→ **Problem requirements**: From the entries that follow, copy exactly the lines beginning at the line holding "set_heap_allocator (with_allocation_strategy v" and continuing through the line holding "Definition scratch_allocate_segment (minimum_size".

═══ Data to examine ═══

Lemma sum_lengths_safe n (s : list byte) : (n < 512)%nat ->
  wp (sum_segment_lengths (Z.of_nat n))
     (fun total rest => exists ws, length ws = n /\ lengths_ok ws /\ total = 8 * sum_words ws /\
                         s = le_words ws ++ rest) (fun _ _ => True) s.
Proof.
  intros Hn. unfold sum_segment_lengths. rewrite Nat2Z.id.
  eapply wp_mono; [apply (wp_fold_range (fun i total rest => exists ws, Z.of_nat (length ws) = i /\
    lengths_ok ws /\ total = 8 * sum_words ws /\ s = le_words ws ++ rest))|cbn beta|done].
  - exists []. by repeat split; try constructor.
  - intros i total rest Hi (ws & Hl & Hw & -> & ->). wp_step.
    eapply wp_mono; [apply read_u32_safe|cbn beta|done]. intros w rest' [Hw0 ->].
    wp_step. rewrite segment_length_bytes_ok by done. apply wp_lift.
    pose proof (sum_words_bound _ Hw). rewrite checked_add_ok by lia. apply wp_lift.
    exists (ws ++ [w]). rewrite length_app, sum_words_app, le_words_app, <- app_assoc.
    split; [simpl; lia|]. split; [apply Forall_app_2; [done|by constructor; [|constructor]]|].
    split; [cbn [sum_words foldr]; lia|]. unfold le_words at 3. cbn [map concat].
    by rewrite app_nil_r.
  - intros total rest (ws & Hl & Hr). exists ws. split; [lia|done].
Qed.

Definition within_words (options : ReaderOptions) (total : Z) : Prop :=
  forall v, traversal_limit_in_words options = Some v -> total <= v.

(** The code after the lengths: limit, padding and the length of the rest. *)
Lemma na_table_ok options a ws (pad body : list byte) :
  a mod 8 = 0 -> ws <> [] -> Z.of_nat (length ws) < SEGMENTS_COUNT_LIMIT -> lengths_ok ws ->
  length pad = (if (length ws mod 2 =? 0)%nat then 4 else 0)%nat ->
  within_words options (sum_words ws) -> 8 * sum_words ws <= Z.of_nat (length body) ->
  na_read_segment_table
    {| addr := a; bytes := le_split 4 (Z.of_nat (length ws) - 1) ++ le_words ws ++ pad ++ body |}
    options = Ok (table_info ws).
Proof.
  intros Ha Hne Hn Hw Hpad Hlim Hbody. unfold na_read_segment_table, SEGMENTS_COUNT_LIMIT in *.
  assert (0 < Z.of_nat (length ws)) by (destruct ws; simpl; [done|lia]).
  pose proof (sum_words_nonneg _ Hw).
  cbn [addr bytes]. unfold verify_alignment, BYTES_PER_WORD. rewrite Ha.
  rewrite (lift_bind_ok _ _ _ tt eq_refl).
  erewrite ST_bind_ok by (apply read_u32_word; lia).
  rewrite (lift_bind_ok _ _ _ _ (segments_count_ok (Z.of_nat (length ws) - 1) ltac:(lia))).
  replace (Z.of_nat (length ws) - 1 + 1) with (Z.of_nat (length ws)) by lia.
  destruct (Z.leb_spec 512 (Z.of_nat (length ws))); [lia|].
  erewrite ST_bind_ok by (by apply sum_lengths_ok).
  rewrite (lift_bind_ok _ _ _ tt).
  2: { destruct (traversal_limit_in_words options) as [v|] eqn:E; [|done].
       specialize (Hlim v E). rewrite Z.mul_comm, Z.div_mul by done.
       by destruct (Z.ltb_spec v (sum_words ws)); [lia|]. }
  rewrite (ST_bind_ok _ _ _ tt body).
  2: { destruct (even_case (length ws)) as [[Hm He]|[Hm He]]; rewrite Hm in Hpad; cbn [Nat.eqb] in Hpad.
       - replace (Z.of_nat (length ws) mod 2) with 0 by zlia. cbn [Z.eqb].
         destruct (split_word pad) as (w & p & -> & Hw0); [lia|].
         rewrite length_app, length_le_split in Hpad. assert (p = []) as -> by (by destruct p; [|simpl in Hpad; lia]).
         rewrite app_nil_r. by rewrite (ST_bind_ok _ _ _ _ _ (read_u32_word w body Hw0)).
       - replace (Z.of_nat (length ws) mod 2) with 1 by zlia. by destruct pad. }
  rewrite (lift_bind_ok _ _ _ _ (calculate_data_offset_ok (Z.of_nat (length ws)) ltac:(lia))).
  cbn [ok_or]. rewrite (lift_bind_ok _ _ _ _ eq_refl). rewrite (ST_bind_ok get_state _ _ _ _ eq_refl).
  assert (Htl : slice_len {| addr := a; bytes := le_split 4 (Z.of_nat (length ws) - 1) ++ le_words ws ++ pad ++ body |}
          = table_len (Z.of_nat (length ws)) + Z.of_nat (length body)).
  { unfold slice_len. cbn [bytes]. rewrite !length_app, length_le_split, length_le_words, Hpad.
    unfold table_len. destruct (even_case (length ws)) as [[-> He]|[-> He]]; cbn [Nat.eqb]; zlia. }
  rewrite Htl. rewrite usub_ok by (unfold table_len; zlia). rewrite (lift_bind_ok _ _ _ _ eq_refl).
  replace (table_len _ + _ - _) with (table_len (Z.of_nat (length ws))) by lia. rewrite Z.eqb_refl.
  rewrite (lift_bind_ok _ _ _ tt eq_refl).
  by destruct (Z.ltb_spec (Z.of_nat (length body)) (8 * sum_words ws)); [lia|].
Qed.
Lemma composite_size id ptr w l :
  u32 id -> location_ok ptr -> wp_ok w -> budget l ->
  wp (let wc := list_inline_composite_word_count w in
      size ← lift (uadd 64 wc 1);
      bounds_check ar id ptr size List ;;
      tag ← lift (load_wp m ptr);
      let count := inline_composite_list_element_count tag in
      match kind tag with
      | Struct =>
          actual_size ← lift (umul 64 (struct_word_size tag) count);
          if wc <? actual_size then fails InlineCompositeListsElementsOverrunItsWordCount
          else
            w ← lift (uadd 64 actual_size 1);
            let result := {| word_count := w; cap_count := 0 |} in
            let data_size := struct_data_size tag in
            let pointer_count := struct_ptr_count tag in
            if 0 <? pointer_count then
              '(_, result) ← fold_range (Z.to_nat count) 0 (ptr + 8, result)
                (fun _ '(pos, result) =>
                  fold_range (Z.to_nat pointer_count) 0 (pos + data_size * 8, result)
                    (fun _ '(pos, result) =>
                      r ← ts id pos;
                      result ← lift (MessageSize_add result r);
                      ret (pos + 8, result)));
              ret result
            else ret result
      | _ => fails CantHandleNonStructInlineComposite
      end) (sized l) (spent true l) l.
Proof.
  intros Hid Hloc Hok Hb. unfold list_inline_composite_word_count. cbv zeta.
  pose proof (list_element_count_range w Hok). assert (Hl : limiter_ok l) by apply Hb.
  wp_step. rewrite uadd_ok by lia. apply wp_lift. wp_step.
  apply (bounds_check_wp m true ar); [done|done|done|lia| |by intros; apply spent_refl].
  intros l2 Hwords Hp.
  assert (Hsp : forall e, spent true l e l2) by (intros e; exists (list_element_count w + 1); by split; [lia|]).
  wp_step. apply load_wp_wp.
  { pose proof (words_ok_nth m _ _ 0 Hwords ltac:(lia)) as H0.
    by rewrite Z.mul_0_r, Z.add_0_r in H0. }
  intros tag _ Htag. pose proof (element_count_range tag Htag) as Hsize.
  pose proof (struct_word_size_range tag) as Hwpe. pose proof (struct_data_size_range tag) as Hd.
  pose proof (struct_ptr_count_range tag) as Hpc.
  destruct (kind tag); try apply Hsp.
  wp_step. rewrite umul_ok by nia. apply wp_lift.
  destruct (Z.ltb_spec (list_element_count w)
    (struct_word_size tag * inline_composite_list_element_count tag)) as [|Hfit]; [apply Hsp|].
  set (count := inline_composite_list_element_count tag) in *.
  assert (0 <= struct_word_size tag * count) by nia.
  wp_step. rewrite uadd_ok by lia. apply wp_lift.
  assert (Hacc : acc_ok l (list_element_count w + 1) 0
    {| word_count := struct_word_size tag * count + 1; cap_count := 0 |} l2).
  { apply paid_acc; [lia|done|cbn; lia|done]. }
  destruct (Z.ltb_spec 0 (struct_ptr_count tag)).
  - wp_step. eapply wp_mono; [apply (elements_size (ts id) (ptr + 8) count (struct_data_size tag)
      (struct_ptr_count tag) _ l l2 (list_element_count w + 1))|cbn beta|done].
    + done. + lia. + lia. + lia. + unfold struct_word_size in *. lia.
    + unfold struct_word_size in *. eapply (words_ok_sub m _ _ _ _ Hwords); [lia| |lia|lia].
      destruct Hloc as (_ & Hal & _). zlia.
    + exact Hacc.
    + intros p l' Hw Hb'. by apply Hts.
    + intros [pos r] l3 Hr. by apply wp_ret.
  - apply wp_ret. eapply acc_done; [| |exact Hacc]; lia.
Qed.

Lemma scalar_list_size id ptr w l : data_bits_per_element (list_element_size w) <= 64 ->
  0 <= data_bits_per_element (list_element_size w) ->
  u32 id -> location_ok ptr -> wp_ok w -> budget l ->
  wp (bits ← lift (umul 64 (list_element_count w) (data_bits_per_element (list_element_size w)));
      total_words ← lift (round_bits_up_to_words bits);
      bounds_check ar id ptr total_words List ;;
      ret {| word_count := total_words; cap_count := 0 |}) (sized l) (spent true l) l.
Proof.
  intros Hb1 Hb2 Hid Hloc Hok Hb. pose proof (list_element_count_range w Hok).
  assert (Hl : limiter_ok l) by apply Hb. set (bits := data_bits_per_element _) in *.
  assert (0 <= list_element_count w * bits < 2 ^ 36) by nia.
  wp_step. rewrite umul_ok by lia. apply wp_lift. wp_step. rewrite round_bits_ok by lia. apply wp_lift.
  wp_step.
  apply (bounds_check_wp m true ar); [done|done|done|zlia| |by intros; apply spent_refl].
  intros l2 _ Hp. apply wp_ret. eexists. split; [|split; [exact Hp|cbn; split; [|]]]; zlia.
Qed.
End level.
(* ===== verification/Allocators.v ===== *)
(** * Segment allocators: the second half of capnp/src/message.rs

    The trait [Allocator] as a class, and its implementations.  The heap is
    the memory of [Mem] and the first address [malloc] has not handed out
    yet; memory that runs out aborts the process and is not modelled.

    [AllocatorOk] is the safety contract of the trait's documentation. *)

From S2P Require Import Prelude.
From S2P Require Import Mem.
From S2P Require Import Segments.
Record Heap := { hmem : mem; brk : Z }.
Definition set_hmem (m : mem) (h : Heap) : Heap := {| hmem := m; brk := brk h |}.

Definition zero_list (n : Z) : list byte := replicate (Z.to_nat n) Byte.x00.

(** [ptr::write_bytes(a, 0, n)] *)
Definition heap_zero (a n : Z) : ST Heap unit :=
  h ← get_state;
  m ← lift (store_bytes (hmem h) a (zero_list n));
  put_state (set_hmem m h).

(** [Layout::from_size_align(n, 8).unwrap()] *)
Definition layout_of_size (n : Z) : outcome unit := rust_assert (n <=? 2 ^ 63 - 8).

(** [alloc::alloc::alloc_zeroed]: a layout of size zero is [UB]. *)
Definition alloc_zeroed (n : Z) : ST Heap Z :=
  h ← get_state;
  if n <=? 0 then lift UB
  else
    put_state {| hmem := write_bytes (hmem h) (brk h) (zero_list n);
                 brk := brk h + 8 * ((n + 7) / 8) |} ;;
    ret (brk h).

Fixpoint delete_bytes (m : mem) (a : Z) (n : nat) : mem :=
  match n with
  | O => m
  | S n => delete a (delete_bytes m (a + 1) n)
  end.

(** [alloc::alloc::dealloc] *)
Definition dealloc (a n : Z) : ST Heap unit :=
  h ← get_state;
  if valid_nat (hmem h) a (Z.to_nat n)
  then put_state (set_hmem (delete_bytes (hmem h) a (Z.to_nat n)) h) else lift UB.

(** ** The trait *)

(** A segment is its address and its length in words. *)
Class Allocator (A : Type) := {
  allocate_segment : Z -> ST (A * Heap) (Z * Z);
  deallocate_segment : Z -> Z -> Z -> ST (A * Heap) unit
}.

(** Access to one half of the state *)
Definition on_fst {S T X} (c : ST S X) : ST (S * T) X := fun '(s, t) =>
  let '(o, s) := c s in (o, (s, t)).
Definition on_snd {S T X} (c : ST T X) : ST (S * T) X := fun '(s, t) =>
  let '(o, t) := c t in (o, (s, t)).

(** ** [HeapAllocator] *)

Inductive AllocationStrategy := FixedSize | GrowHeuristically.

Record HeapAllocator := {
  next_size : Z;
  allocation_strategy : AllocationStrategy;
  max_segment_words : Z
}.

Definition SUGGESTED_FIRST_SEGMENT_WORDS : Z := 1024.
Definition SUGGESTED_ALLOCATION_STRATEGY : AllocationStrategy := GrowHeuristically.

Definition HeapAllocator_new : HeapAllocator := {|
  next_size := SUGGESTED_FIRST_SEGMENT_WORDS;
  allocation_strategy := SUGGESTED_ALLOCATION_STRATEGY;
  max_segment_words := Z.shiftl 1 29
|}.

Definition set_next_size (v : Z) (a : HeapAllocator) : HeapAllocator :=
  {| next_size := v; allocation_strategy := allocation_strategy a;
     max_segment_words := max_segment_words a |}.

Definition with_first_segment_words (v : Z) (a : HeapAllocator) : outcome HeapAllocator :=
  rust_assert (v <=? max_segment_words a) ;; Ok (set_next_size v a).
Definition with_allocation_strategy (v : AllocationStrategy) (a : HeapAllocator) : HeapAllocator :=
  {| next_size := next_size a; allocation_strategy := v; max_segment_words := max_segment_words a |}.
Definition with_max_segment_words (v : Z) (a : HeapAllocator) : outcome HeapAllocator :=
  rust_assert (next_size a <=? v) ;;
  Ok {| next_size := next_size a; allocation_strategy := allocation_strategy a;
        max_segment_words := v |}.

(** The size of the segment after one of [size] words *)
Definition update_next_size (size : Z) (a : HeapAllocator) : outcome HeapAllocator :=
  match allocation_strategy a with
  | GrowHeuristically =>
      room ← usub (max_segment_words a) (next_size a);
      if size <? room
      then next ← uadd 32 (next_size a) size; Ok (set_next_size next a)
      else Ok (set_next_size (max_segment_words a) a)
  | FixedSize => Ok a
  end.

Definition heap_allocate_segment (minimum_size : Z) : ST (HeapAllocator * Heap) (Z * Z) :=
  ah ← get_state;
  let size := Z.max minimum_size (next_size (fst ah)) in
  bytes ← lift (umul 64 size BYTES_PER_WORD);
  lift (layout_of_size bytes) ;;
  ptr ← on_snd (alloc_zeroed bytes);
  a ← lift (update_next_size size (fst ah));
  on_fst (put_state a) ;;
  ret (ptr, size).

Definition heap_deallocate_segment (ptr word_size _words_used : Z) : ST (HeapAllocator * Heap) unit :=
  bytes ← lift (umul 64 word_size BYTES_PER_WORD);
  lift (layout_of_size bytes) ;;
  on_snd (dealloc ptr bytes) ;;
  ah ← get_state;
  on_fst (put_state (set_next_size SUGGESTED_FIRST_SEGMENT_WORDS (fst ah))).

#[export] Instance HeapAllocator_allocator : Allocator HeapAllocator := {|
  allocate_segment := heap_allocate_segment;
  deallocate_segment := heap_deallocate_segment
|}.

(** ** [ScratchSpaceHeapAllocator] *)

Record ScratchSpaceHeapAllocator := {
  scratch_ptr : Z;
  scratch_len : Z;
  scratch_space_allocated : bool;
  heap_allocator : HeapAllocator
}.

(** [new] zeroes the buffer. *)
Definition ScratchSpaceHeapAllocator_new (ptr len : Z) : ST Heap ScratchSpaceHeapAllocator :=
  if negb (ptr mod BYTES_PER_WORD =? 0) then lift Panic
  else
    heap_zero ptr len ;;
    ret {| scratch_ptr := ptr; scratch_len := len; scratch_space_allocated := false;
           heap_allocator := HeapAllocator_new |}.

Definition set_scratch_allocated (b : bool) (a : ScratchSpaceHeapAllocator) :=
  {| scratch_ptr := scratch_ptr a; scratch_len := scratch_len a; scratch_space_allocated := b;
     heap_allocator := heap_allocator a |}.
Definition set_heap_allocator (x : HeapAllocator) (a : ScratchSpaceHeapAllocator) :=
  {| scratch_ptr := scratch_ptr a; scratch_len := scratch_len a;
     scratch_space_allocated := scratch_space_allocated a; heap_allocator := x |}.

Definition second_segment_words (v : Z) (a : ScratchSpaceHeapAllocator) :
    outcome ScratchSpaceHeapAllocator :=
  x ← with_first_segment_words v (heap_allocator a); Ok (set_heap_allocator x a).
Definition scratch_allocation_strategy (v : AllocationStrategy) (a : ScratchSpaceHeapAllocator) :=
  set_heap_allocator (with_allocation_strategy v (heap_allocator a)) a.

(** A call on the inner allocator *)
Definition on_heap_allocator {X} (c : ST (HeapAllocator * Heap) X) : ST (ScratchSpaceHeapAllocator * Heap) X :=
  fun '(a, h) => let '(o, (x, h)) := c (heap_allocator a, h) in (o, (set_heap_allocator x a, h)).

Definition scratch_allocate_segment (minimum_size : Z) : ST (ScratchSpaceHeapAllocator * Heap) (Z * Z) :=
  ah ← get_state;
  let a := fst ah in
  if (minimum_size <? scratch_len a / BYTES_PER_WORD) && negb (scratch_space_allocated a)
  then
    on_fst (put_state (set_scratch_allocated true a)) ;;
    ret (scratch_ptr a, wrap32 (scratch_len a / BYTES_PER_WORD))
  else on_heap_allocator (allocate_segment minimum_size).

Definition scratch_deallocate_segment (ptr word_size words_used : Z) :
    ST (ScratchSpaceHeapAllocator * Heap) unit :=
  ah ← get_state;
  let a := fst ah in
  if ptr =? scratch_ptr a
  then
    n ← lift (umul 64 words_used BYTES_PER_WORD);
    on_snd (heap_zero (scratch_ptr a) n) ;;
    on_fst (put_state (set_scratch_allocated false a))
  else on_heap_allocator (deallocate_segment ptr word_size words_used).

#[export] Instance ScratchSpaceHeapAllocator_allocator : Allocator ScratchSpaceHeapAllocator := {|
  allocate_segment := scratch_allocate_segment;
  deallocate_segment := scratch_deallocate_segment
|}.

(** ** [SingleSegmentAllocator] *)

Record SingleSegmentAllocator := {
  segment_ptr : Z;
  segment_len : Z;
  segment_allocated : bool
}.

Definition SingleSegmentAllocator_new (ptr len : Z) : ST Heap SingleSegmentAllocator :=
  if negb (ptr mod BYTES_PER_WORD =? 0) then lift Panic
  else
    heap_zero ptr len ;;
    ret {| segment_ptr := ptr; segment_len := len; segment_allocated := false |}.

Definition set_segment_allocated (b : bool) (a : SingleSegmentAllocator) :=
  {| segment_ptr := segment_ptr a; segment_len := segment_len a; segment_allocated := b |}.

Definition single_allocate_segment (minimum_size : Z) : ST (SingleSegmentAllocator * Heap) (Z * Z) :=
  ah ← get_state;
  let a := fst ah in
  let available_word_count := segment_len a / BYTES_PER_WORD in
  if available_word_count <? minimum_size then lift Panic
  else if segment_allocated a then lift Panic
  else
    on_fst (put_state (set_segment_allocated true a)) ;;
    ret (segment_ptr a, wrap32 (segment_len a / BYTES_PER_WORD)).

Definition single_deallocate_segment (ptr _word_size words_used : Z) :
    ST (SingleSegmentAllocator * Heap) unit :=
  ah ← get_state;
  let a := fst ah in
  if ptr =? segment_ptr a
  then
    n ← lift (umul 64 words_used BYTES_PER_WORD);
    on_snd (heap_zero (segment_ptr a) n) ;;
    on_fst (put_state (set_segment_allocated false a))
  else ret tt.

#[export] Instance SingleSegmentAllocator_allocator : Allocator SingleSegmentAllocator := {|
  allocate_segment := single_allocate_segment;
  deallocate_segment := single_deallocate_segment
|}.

═══

→ **Expected output**:
  set_heap_allocator (with_allocation_strategy v (heap_allocator a)) a.

(** A call on the inner allocator *)
Definition on_heap_allocator {X} (c : ST (HeapAllocator * Heap) X) : ST (ScratchSpaceHeapAllocator * Heap) X :=
  fun '(a, h) => let '(o, (x, h)) := c (heap_allocator a, h) in (o, (set_heap_allocator x a, h)).

Definition scratch_allocate_segment (minimum_size : Z) : ST (ScratchSpaceHeapAllocator * Heap) (Z * Z) :=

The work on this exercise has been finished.